◆ Task description ◆
One part of the entries below is wanted: the lines from the one containing "[setX] calls of one operation." through the one containing "store, under the". Write those out exactly and nothing else.

Items from a dataset:
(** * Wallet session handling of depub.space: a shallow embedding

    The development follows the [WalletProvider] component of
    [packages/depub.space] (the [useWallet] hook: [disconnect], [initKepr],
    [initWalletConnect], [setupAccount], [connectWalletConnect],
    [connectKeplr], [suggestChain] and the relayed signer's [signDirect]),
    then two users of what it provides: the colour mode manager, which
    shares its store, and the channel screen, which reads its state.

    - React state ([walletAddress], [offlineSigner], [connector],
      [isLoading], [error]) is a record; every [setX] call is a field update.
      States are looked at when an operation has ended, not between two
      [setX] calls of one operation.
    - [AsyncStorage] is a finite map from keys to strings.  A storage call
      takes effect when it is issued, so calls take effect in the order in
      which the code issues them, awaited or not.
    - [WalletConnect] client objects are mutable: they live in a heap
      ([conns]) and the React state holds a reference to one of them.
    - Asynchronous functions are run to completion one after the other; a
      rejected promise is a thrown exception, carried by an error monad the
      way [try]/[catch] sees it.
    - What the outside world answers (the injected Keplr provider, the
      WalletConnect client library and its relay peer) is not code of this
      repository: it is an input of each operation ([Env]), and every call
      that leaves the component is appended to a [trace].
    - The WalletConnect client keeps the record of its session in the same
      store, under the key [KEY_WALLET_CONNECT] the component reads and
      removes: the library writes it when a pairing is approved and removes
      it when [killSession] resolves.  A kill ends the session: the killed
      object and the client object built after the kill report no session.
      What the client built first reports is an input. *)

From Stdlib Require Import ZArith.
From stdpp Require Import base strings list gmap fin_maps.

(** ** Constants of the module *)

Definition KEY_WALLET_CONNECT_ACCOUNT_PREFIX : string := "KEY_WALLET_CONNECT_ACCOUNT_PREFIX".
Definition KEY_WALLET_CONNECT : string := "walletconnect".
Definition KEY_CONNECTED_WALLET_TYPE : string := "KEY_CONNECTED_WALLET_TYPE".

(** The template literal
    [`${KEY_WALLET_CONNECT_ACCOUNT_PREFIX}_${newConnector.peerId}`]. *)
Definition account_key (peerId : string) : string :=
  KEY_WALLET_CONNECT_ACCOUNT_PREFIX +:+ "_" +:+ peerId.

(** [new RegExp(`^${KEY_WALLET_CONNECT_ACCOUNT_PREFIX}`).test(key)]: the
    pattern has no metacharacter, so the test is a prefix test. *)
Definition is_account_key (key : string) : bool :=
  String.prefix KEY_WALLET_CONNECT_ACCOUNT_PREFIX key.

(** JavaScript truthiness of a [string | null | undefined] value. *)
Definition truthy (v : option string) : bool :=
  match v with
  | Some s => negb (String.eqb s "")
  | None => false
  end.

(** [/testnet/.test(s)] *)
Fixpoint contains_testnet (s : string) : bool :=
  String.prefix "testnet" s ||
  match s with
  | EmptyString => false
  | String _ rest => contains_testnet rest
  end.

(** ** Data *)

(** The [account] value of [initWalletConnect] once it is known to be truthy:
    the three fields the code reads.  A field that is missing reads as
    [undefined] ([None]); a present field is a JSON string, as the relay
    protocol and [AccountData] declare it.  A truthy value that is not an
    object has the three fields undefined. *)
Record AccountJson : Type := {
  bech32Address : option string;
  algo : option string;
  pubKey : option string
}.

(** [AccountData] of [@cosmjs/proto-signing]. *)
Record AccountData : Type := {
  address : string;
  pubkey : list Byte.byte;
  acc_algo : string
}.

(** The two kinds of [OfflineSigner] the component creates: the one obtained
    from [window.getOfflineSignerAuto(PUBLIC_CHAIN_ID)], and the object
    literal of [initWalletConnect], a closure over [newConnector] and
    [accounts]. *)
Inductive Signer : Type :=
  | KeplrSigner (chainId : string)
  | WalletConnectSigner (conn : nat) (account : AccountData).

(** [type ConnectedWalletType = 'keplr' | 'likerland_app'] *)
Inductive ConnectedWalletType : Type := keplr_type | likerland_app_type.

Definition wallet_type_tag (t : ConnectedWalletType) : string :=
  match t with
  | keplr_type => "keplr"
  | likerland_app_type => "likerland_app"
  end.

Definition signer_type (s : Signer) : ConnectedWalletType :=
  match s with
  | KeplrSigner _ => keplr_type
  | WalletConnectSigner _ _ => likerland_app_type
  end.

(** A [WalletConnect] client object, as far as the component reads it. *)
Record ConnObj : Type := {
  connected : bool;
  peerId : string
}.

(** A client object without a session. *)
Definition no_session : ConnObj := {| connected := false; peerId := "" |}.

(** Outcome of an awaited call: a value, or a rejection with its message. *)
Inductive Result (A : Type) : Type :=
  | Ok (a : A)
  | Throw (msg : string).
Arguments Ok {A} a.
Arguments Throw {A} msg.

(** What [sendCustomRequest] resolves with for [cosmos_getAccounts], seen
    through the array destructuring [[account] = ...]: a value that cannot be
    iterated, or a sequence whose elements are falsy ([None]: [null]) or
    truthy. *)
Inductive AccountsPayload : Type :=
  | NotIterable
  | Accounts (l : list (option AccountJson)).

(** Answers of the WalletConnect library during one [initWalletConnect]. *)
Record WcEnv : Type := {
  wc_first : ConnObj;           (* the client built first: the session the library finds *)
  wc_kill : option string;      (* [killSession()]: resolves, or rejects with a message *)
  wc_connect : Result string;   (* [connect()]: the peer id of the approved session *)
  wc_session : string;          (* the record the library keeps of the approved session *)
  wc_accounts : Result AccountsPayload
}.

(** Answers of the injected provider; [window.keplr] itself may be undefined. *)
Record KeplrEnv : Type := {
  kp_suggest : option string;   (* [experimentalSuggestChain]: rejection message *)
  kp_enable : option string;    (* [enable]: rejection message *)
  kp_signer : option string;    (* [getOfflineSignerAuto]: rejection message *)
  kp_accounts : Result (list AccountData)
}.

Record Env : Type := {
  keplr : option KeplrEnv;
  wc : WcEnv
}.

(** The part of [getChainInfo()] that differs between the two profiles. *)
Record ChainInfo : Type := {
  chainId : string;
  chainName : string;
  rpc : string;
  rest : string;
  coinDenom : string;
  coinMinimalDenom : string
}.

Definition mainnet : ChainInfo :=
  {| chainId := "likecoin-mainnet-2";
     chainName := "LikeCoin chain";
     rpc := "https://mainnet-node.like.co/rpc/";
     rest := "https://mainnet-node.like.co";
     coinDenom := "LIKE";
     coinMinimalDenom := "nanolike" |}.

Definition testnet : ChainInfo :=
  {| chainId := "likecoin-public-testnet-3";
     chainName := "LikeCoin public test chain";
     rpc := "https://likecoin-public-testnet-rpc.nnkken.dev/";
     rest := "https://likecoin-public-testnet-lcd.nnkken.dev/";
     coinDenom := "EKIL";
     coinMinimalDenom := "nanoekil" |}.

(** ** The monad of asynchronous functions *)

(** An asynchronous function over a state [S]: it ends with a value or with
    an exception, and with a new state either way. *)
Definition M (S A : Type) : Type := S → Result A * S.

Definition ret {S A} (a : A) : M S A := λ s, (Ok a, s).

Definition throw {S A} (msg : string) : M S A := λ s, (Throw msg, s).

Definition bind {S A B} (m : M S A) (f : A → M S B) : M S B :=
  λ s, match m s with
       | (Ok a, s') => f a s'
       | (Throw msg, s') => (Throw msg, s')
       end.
...
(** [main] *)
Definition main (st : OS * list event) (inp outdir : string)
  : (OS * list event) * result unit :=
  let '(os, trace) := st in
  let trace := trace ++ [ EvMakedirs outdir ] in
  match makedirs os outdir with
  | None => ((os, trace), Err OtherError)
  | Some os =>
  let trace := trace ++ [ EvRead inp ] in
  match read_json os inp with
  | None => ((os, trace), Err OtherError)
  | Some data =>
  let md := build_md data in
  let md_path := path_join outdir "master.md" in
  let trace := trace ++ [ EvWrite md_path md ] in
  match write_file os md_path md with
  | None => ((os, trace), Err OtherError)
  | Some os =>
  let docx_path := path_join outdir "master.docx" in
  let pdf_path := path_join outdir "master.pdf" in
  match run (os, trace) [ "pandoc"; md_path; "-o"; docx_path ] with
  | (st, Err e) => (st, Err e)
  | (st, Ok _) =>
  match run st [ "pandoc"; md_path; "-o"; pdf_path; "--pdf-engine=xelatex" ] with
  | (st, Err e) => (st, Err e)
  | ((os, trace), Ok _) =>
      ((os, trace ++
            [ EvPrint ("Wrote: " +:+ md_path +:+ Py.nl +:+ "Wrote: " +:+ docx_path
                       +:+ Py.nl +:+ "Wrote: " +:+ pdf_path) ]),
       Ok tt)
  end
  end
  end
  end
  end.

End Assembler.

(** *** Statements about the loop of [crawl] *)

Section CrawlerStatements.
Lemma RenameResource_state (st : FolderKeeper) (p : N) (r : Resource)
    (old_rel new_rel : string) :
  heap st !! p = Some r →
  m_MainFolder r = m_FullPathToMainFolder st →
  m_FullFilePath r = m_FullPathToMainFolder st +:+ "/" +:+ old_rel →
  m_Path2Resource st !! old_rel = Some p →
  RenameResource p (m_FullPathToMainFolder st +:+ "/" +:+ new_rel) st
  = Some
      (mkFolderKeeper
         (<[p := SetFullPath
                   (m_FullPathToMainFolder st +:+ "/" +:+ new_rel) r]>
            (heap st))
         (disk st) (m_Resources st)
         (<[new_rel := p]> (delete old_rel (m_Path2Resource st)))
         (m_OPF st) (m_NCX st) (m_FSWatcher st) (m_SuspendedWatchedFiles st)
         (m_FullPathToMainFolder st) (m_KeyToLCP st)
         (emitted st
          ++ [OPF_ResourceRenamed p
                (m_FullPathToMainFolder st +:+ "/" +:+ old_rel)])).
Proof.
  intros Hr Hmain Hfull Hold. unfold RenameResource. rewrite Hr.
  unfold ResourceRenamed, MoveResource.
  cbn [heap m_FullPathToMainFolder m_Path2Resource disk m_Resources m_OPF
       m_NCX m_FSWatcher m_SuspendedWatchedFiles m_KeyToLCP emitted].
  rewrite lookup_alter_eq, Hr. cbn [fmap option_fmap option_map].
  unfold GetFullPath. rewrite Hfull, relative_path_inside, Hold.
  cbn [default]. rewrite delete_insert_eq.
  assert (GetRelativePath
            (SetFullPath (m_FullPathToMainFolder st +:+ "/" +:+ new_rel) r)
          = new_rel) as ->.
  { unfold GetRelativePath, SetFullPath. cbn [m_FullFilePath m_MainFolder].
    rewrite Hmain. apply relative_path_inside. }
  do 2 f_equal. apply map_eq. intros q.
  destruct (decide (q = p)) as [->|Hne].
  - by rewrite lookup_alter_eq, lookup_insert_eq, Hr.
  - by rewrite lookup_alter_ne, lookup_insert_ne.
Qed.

◆ Result ◆
      [setX] calls of one operation.
    - [AsyncStorage] is a finite map from keys to strings.  A storage call
      takes effect when it is issued, so calls take effect in the order in
      which the code issues them, awaited or not.
    - [WalletConnect] client objects are mutable: they live in a heap
      ([conns]) and the React state holds a reference to one of them.
    - Asynchronous functions are run to completion one after the other; a
      rejected promise is a thrown exception, carried by an error monad the
      way [try]/[catch] sees it.
    - What the outside world answers (the injected Keplr provider, the
      WalletConnect client library and its relay peer) is not code of this
      repository: it is an input of each operation ([Env]), and every call
      that leaves the component is appended to a [trace].
    - The WalletConnect client keeps the record of its session in the same
      store, under the key [KEY_WALLET_CONNECT] the component reads and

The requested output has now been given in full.